### Exercise details
Look through the data below and extract, unchanged, the lines from the one that contains "(** ** States *)" to the one that contains "13; 14; pc];", both included.
[[ Provided records, beginning ]]
(* ===== verification/ConfigProps.v ===== *)
(** * The configuration file: lines, numbers and the bank table *)

From Stdlib Require Import ZArith Lia Bool Ascii String.
From stdpp Require Import base numbers option list strings.
From S2P Require Import Prelude Words Bus Isa Memory Config.

Open Scope Z_scope.
Open Scope list_scope.

(** ** Splitting a line always ends *)

Lemma span_until_length c s : (length (span_until c s).1 + length (span_until c s).2 = length s)%nat.
Proof.
  induction s as [|a s IH]; cbn; [done|]. destruct (Ascii.eqb a c); cbn; [done|].
  destruct (span_until c s) as [p r]. cbn in *. lia.
Qed.

Lemma skip_sep_length c s : (length (skip_sep c s) <= length s)%nat.
Proof. induction s as [|a s IH]; cbn; [done|]. destruct (Ascii.eqb a c); cbn; lia. Qed.

Lemma skip_sep_head c s a t : skip_sep c s = a :: t -> Ascii.eqb a c = false.
Proof.
  induction s as [|b s IH]; cbn; [done|]. destruct (Ascii.eqb b c) eqn:E; [done|].
  by intros [= -> ->].
Qed.

(** A token is at least one character long. *)
Lemma strtok_shorter c s tok rest : strtok c s = Some (tok, rest) -> (length rest < length s)%nat.
Proof.
  unfold strtok. pose proof (skip_sep_length c s) as Hl.
  destruct (skip_sep c s) as [|a t] eqn:E; [done|]. apply skip_sep_head in E.
  pose proof (span_until_length c (a :: t)) as Hs. cbn [span_until] in *. rewrite E in *.
  destruct (span_until c t) as [p r]. cbn in *. intros [= _ <-].
  destruct r; cbn in *; lia.
Qed.

Lemma params_loop_total fuel tok q comment params :
  (forall t r, tok = Some (t, r) -> (length r < fuel)%nat) ->
  params_loop fuel tok q comment params <> None.
Proof.
  revert tok q comment params. induction fuel as [|fuel IH]; intros tok q comment params H;
    destruct tok as [[t r]|]; cbn; try done.
  - specialize (H t r eq_refl). lia.
  - destruct comment; [done|]. destruct (scan_token t q) as [[s q'] comment'].
    repeat case_match; try done. apply IH. intros t' r' E. apply strtok_shorter in E.
    specialize (H t r eq_refl). lia.
Qed.

(** The split of a line into parameters ends for every line: the loop over the
    tokens runs at most once per character and never out of fuel. *)
Theorem split_line_total line : split_line line <> None.
Proof.
  apply params_loop_total. intros t r E. apply strtok_shorter in E. lia.
Qed.

(** ** A line made of a name and parameters gives them back *)

(** The characters that stand for themselves. *)
Definition plain (a : ascii) : bool :=
  negb (ch a =? 34) && negb (Ascii.eqb a "#") && negb (isspace a)
  && negb (Ascii.eqb a ":") && negb (Ascii.eqb a ",").

(** A parameter: plain characters and colons, at least one and at most 511. *)
Definition plain_param (p : cstr) : Prop :=
  p <> [] /\ (length p < 512)%nat /\ forallb (fun a => plain a || Ascii.eqb a ":") p = true.
(* ===== verification/ArmWitnesses.v ===== *)
(** * The theorems on the ARM, Thumb, the whole machine and configuration at concrete inputs *)

From Stdlib Require Import ZArith Lia Bool Ascii String.
From stdpp Require Import base numbers option list strings.
From S2P Require Import Prelude Words Bus Memory MemProps LoadStoreProps Leon2 Leon2Props.
From S2P Require Import BoardProps Witnesses ArmState ArmSupp ArmShift ArmExec Thumb.
From S2P Require Import ArmMachine ArmTlb ArmCache ArmMmu ArmMem ArmTransfer ArmCopro ArmRun.
From S2P Require Import ArmMmuTyped ArmLemmas ArmDPProps ArmMulProps ArmBanks ThumbProps.
From S2P Require Import ArmTyped ArmTlbProps ArmMachineTyped ArmRunTyped ArmCoproProps.
From S2P Require Import ArmTransferProps ArmStackProps ArmPipeProps ArmExcProps Config.
From S2P Require Import ConfigProps.

Open Scope Z_scope.
Open Scope list_scope.

(** ** States *)

(** A processor in mode [m] with the program counter at [pc], the Thumb flag [t]. *)
Definition arm_at (m pc t : Z) : ARMul_State :=
  {| Emulate := 0; Reg := [0; 0xFFFFFFFB; 7; 3; 4; 5; 6; 7; 8; 9; 10; 11; 12; 13; 14; pc];
     RegBank := replicate 7 (replicate 16 1); Cpsr := 0; Spsr := replicate 7 0;
     NFlag := 0; ZFlag := 1; CFlag := 1; VFlag := 0; IFFlags := 0; SFlag := 0; TFlag := t;
     Bank := ModeToBank m; Mode := m; NumIcycles := 0; NextInstr := 0; NtransSig := 1;
     abortSig := 0; Aborted := 0; AbortAddr := 1; bigendSig := 0; prog32Sig := 1;
     NresetSig := 1; NfiqSig := 1; NirqSig := 1; is_v4 := 1; is_v5 := 1; is_v5e := 1;
     is_XScale := 0; vector_remap_flag := 0; vector_remap_addr := 0; mmu_control := 0;
     isize := 4 |}.
(** The codes of SPECIAL from the multiplications on. *)
Definition decode_special_arith (host_lp64 : bool) m (instr : Z) : result (Z * mips B) :=
  let f := function instr in
  let x := GPR (mst m) (rs instr) in
  let y := GPR (mst m) (rt instr) in
  if (f =? MULT) || (f =? MULTU) then
    let z := u64 (x * y) in
    nothing (set_hilo m (Z.land (Z.shiftr z 32) 0xFFFFFFFF) (Z.land z 0xFFFFFFFF))
  else if f =? DIV then let! m := divide_Int32 host_lp64 m (s32 x) (s32 y) in nothing m
  else if f =? DIVU then let! m := divide_UInt32 m x y in nothing m
  else if f =? ADD then
    let z := u32 (x + y) in put_rd (check_overflow m (add_overflows x y z)) instr z
  else if f =? ADDU then put_rd m instr (u32 (x + y))
  else if f =? SUB then
    let z := u32 (x - y) in
    put_rd (check_overflow m (sub_overflows (s32 x) (s32 y) (s32 z))) instr z
  else if f =? SUBU then put_rd m instr (u32 (x - y))
  else if f =? AND then put_rd m instr (Z.land x y)
  else if f =? OR then put_rd m instr (Z.lor x y)
  else if f =? XOR then put_rd m instr (Z.lxor x y)
  else if f =? NOR then put_rd m instr (u32 (Z.lnot (Z.lor x y)))
  else if f =? SLT then put_rd m instr (c_bool (s32 x <? s32 y))
  else if f =? SLTU then put_rd m instr (c_bool (x <? y))
  else process_reserved_instruction (mst m).

(** The codes of SPECIAL. *)
Definition decode_special (host_lp64 : bool) m (instr : Z) : result (Z * mips B) :=
  let f := function instr in
  let x := GPR (mst m) (rs instr) in
  let y := GPR (mst m) (rt instr) in
  if f =? SLL then
    if rd instr =? 0 then nothing m else put_rd m instr (u32 (Z.shiftl y (shamt instr)))
  else if f =? SRL then put_rd m instr (Z.shiftr y (shamt instr))
  else if f =? SRA then put_rd m instr (sra_word y (shamt instr))
  else if f =? SLLV then put_rd m instr (u32 (Z.shiftl y (shift_amount x)))
  else if f =? SRLV then put_rd m instr (Z.shiftr y (shift_amount x))
  else if f =? SRAV then put_rd m instr (srav_word y (shift_amount x))
  else if f =? MOVZ then if y =? 0 then put_rd m instr x else nothing m
  else if f =? MOVN then if negb (y =? 0) then put_rd m instr x else nothing m
  else if f =? JR then jump_register m x
  else if f =? JALR then jump_register (link m (rd instr)) x
  else if f =? SYSCALL then nothing (on_mst process_syscall m)
  else if (f =? BREAK) || (f =? SYNC) || (f =? TEQ) || (f =? TNE) then nothing m
  else if f =? MFHI then put_rd m instr (hi (mst m))
  else if f =? MTHI then nothing (on_mst (fun st => set_hi st x) m)
  else if f =? MFLO then put_rd m instr (lo (mst m))
  else if f =? MTLO then nothing (on_mst (fun st => set_lo st x) m)
  else decode_special_arith host_lp64 m instr.

(** The loop of CLZ from bit [n - 1] down: the index of the first bit found, or -1. *)
Fixpoint highest_set (n : nat) (x : Z) : Z :=
  match n with
  | O => -1
  | S n => if Z.testbit x (Z.of_nat n) then Z.of_nat n else highest_set n x
  end.

Definition decode_special2 m (instr : Z) : result (Z * mips B) :=
  let f := function instr in
  let x := GPR (mst m) (rs instr) in
  let y := GPR (mst m) (rt instr) in
  if f =? MADD then
    let temp1 := u64 (Z.shiftl (hi (mst m)) 32 + lo (mst m)) in
    let temp2 := u64 (u32 (x * y) + temp1) in
    nothing (set_hilo m (u32 (Z.shiftr temp2 32)) (u32 temp2))
  else if f =? FMUL then put_rd m instr (u32 (x * y))
  else if f =? CVT_S then put_rd m instr (u32 (31 - highest_set 32 x))
  else process_reserved_instruction (mst m).

(** The instructions with an immediate operand. *)
Definition decode_immediate m (instr : Z) : result (Z * mips B) :=
  let op := opcode instr in
  let x := GPR (mst m) (rs instr) in
  let y := sign_extend_UInt32 (immediate instr) 16 in
  if op =? ADDI then
    let z := u32 (x + y) in put_rt (check_overflow m (add_overflows x y z)) instr z
  else if op =? ADDIU then put_rt m instr (u32 (x + s32 y))
  else if op =? SLTI then put_rt m instr (c_bool (s32 x <? s32 y))
  else if op =? SLTIU then put_rt m instr (c_bool (x <? y))
  else if op =? ANDI then put_rt m instr (Z.land (u16 x) (bits (immediate instr) 15 0))
  else if op =? ORI then put_rt m instr (Z.lor x (immediate instr))
  else if op =? XORI then put_rt m instr (Z.lxor x (immediate instr))
  else (* LUI *) put_rt m instr (u32 (Z.shiftl (immediate instr) 16)).

(** ** Co-processors (cp0.c) *)

Definition elapsed (st : MIPS_State) : Z := u64 (now st - count_seed st) / 2.

Definition read_cp0 (st : MIPS_State) (n sel : Z) : result Z :=
  if n =? Random then get_random st
  else if n =? Count then Val (u32 (CP0 st Count + elapsed st))
  else if n =? Config then Val (if sel =? 0 then CP0 st Config else cp0_config1 st)
  else Val (CP0 st n).

(** The clock is put forward to the next timer interrupt. *)
Definition forward (st : MIPS_State) : MIPS_State :=
  set_now st
    (u64 (now st + u64 (u64 (CP0 st Compare - u64 (CP0 st Count + elapsed st)) * 2))).

Definition write_cp0 (st : MIPS_State) (n x : Z) : MIPS_State :=
  if (n =? Index) || (n =? EntryLo0) || (n =? EntryLo1) || (n =? EntryHi) || (n =? EPC)
  then set_CP0 st n x
  else if n =? Context then set_CP0 st Context (u32 (clear_bits x 1 0))
  else if n =? Count then forward (set_CP0 (set_count_seed st (now st)) Count x)
  else if n =? Compare then
    let st := set_CP0 st Compare x in
    let st := set_events st (u16 (clear_bit (events st) (7 + Cause_IP_First))) in
    let st := forward st in
    set_CP0 st Cause (Z.land (CP0 st Cause) 0xFFFF7FFF)
  else if n =? SR then
    set_CP0 st SR
      (Z.land x (u64 (Z.lnot (Z.lor (Z.lor (bitsmask 27 26) (bitsmask 24 23)) (bitsmask 7 6)))))
  else if n =? Cause then
    set_events st (u16 (Z.lor (events st) (Z.land x (bitsmask Cause_IP1 Cause_IP0))))
  else st.

Definition kernel_mode (st : MIPS_State) : bool := negb (Z.land (mode st) kmode =? 0).

(** The operations on the translation buffer and the returns from exceptions. *)
Definition decode_cop0_op m (instr : Z) : result (Z * mips B) :=
  let f := funct instr in
  let st := mst m in
  if f =? TLBR then
    let! e := tlb_get st (Z.to_nat (bits (CP0 st Index) 13 6)) in
    let st := set_CP0 st EntryHi (e_hi e) in
    let st := set_CP0 st EntryLo0 (e_lo_reg e).1 in
    nothing (set_mst m (set_CP0 st EntryLo1 (e_lo_reg e).2))
  else if f =? TLBWI then
    let! st := set_tlb_entry st (CP0 st Index) in nothing (set_mst m st)
  else if f =? TLBWR then
    let! n := get_random st in
    let! st := set_tlb_entry st n in nothing (set_mst m st)
  else if f =? TLBP then
    let! e := probe_tlb st (CP0 st EntryHi) in
    nothing
      (set_mst m
         (set_CP0 st Index (match e with Some e => e_index e | None => bitmask 31 end)))
  else if f =? RFE then nothing (on_mst leave_kernel_mode m)
  else if f =? ERET then
    let st := set_CP0 st SR (Z.lor (CP0 st SR) 0x1) in
    let m := set_mst m (set_pc st (CP0 st EPC)) in
    let! m :=
      if Z.land (CP0 (mst m) Cause) (Z.shiftl 1 Cause_IP2) =? 0 then Val m
      else mach_set_intr env 0 m in
    nothing (on_mst (fun st => set_pipeline st branch_nodelay) m)
  else process_reserved_instruction st.

(** An unusable co-processor raises its exception and the instruction goes on. *)
Definition decode_cop0 m (instr : Z) : result (Z * mips B) :=
  let m :=
    if negb (kernel_mode (mst m)) && (bit (CP0 (mst m) SR) SR_CU0 =? 0)
    then on_mst (fun st => process_coprocessor_unusable st 0) m else m in
  if negb (bit instr 25 =? 0) then decode_cop0_op m instr
  else if rs instr =? MFCz then
    let! v := read_cp0 (mst m) (rd instr) (sel instr) in put_rt m instr v
  else if rs instr =? CFCz then nothing m
  else if rs instr =? MTCz then
    nothing (on_mst (fun st => write_cp0 st (rd instr) (GPR st (rt instr))) m)
  else process_reserved_instruction (mst m).

Definition decode_cop1 m (instr : Z) : result (Z * mips B) :=
  if bit (CP0 (mst m) SR) SR_CU1 =? 0 then
    nothing (on_mst (fun st => process_coprocessor_unusable st 1) m)
  else if function instr =? WAIT then nothing m
  else if (fmt instr =? CF) && (fs instr =? 0) then
    nothing (put_gpr m (ft instr) (fir (mst m)))
  else nothing m.

(** ** The switch *)

Definition is_branch (op : Z) : bool :=
  (J <=? op) && (op <=? BGTZ) || (BEQL <=? op) && (op <=? BGTZL).
Definition is_memory (op : Z) : bool :=
  (LB <=? op) && (op <=? LWR) || (SB <=? op) && (op <=? SW) || (op =? SWR) || (op =? LL)
  || (op =? SC).

Definition decode (host_lp64 : bool) m (instr : Z) : result (Z * mips B) :=
  let op := opcode instr in
  if op =? SPECIAL then decode_special host_lp64 m instr
  else if op =? REGIMM then decode_regimm m instr
  else if is_branch op then decode_branch m instr
  else if (ADDI <=? op) && (op <=? LUI) then decode_immediate m instr
  else if op =? COP0 then decode_cop0 m instr
  else if op =? COP1 then decode_cop1 m instr
  else if op =? SPECIAL2 then decode_special2 m instr
  else if is_memory op then decode_memory m instr
  else if (op =? PREF) || (op =? CACHE) || (op =? LWC1) || (op =? SWC1) then nothing m
  else process_reserved_instruction (mst m).
End decode.
(* ===== verification/MipsTlbSpec.v ===== *)
(** * The translation buffer of the MIPS processor is associative

    The hash chains of tlb.c, doubly linked through the array of entries, against the
    buffer of the architecture: the pages written, the latest first, of which a look-up
    takes the first that answers. *)

From Stdlib Require Import ZArith Lia Bool.
From stdpp Require Import base numbers option list sets.
From S2P Require Import Prelude Words MipsState MipsLemmas MipsTlb.

Section chains.
Implicit Types (t : list TLBEntry) (e : TLBEntry) (c : list nat).

(** ** Doubly linked segments

    [dseg t pp p q qn c]: from [p] on, the entries [c] are linked forwards up to [qn] and
    backwards down to [pp]; [q] is the last of them, or [pp]. *)
Fixpoint dseg t (pp p q qn : option nat) c : Prop :=
  match c with
  | [] => p = qn /\ pp = q
  | i :: c =>
      p = Some i
      /\ exists e, t !! i = Some e /\ e_prev e = pp /\ dseg t (Some i) (e_next e) q qn c
  end.

Lemma dseg_app t pp p q qn c1 c2 :
  dseg t pp p q qn (c1 ++ c2) <->
  exists j jn, dseg t pp p j jn c1 /\ dseg t j jn q qn c2.
Proof.
  revert pp p. induction c1 as [|i c1 IH]; intros pp p; cbn [app dseg].
  - split; [intros Hc; by exists pp, p|intros (j & jn & [-> ->] & Hc); done].
  - split.
    + intros (-> & e & He & Hp & Hc). apply IH in Hc as (j & jn & H1 & H2).
      exists j, jn. split; [|done]. split; [done|]. by exists e.
    + intros (j & jn & (-> & e & He & Hp & H1) & H2). split; [done|].
      exists e. split; [done|]. split; [done|]. apply IH. by exists j, jn.
Qed.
[[ Provided records, end ]]
### The completed task
(** ** States *)

(** A processor in mode [m] with the program counter at [pc], the Thumb flag [t]. *)
Definition arm_at (m pc t : Z) : ARMul_State :=
  {| Emulate := 0; Reg := [0; 0xFFFFFFFB; 7; 3; 4; 5; 6; 7; 8; 9; 10; 11; 12; 13; 14; pc];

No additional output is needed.